▶ _WHAT YOU WILL DO_
Report each line of the data that includes the word "arithmetic".
────────
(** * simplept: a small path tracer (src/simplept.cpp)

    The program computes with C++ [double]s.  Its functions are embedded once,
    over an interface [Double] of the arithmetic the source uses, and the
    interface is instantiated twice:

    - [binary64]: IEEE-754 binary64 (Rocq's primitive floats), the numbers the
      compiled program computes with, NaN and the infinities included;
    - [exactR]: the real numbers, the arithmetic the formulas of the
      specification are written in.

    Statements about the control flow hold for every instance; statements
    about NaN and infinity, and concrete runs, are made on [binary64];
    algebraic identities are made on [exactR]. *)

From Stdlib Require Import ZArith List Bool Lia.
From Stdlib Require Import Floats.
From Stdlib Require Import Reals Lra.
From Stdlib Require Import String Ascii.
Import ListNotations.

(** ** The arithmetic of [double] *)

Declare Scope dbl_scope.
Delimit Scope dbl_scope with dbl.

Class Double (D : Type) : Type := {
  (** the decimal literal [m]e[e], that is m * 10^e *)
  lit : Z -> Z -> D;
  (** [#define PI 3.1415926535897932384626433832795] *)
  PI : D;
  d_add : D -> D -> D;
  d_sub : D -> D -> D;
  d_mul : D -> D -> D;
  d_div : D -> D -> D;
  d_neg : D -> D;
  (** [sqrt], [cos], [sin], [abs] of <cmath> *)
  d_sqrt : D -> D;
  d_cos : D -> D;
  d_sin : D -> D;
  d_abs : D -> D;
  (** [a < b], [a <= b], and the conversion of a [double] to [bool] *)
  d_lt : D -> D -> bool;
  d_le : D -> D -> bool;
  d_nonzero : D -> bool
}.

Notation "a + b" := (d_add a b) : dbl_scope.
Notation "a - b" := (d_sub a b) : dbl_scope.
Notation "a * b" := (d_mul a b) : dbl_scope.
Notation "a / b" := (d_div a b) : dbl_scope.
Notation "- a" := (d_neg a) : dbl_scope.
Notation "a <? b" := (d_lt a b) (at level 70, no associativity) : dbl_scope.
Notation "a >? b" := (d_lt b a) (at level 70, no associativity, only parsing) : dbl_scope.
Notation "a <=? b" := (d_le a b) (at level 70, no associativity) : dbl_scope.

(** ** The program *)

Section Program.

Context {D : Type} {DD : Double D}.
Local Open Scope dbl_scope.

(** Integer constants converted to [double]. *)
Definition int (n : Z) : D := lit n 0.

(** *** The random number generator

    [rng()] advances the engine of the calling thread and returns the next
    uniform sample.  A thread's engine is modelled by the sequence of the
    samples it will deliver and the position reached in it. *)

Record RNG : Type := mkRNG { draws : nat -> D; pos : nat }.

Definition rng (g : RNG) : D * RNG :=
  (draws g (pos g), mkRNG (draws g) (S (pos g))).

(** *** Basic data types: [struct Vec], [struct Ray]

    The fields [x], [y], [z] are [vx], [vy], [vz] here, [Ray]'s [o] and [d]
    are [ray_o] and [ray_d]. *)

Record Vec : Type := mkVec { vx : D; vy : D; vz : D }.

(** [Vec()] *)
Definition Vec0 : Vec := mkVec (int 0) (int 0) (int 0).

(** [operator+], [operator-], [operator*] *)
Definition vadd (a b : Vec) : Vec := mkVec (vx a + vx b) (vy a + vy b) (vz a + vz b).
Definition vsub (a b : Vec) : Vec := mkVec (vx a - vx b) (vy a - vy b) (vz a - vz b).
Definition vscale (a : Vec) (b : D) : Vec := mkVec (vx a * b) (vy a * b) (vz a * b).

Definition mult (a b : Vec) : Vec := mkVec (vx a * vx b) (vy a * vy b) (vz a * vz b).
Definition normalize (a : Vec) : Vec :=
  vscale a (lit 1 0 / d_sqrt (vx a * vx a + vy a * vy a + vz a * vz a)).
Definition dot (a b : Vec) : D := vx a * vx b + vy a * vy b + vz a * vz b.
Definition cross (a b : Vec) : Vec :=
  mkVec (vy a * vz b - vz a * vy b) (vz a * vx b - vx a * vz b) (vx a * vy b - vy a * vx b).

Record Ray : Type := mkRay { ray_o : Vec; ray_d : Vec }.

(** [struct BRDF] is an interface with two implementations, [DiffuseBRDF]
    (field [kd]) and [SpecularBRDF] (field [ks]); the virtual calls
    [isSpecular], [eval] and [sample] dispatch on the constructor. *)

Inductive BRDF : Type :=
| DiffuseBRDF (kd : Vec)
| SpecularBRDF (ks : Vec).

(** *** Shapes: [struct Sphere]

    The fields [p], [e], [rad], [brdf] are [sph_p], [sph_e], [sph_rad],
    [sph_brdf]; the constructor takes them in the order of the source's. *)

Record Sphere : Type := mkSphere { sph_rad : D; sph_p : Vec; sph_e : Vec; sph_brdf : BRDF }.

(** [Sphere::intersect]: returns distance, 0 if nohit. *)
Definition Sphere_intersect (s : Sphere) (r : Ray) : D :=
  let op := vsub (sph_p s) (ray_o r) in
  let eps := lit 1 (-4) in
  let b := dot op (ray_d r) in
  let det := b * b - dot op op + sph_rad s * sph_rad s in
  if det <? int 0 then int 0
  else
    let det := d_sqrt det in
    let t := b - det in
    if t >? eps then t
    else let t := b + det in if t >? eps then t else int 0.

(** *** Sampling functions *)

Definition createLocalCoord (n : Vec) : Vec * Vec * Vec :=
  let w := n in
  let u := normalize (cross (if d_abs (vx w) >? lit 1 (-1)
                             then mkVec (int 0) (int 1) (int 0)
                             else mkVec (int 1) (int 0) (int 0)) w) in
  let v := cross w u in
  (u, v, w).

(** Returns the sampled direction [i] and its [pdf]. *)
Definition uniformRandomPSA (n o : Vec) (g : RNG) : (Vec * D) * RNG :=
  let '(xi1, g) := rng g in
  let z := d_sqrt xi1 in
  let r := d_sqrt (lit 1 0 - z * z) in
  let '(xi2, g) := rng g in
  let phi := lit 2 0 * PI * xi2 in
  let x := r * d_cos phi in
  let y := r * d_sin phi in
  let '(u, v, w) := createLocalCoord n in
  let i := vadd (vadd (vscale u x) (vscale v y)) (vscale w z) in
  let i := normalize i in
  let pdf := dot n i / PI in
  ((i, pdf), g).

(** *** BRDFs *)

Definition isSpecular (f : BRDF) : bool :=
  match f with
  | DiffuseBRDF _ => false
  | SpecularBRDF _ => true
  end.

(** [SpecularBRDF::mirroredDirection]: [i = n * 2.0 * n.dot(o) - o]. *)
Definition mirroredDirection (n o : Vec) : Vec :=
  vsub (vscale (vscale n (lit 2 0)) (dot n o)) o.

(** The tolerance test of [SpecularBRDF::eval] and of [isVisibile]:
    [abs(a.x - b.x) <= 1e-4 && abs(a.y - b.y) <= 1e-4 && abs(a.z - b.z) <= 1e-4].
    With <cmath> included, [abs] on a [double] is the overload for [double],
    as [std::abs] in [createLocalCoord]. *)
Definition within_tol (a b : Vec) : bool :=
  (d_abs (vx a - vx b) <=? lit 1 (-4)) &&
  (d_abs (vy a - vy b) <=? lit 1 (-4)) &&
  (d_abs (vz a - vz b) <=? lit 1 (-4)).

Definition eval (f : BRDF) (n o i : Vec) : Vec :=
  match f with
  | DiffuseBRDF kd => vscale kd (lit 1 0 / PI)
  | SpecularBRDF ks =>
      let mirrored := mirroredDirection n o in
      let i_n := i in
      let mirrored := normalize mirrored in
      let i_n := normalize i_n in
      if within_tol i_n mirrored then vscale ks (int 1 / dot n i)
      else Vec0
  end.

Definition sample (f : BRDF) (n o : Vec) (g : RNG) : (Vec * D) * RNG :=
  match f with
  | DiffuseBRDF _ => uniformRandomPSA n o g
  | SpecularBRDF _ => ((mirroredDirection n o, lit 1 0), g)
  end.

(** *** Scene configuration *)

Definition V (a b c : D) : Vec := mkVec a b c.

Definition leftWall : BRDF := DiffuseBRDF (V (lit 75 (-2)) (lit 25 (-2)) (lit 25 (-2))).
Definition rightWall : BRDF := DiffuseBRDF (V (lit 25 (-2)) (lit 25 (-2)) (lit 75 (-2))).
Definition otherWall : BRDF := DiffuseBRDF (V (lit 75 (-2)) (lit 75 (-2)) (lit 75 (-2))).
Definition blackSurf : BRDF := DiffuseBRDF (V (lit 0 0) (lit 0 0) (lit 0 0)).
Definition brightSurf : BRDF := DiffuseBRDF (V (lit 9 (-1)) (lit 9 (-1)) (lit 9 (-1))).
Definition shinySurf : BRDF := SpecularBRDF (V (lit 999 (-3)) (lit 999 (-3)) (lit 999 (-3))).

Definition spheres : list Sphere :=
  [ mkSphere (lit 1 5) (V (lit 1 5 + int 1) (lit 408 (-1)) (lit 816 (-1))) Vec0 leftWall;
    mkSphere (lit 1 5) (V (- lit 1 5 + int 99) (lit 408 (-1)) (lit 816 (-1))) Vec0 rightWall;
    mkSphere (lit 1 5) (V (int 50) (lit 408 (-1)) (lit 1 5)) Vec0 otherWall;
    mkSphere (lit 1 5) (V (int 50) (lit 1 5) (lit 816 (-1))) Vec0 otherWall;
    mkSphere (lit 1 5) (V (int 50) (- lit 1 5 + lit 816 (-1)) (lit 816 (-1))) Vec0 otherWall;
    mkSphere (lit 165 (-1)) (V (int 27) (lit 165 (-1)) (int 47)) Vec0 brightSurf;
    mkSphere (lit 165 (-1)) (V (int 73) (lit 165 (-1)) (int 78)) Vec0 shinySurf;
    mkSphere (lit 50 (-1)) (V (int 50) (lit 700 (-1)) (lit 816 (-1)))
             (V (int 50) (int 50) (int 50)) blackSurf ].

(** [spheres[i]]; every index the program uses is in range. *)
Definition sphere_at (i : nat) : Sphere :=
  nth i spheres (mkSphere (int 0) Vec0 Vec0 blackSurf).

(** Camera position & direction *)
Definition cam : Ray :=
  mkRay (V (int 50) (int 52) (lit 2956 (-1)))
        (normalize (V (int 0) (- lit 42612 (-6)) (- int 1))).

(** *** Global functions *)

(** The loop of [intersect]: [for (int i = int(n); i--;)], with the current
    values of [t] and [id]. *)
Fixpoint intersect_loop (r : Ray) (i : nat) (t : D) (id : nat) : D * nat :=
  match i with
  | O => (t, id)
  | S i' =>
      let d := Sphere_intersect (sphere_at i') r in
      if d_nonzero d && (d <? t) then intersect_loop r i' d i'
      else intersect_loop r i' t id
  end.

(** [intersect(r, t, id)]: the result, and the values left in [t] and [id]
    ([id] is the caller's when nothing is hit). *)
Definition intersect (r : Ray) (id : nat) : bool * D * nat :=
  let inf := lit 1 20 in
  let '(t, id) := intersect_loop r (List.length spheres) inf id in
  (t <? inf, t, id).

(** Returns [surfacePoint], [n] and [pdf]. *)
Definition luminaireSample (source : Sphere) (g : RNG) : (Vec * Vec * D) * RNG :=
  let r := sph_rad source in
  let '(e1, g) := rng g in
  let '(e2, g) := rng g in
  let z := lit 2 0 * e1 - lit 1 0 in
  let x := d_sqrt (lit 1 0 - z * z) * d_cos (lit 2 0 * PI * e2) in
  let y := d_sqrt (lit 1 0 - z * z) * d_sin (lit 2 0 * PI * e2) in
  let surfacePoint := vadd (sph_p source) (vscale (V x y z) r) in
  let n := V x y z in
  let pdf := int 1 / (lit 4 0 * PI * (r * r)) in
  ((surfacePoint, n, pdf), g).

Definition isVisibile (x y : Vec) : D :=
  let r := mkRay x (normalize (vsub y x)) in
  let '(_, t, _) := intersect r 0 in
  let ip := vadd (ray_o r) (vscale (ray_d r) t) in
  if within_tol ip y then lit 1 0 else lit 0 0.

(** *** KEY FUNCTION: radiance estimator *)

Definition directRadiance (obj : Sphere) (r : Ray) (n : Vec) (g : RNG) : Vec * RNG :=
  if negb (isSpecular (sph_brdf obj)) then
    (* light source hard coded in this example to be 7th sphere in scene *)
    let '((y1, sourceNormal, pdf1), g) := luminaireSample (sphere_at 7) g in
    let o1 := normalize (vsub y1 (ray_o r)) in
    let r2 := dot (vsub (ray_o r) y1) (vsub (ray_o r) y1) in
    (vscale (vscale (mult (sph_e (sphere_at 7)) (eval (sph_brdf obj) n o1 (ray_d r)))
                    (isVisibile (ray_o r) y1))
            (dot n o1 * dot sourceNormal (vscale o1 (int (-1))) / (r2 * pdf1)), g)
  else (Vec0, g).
────────
▶ _ANSWER TO THIS TASK_
    over an interface [Double] of the arithmetic the source uses, and the
    - [exactR]: the real numbers, the arithmetic the formulas of the
(** ** The arithmetic of [double] *)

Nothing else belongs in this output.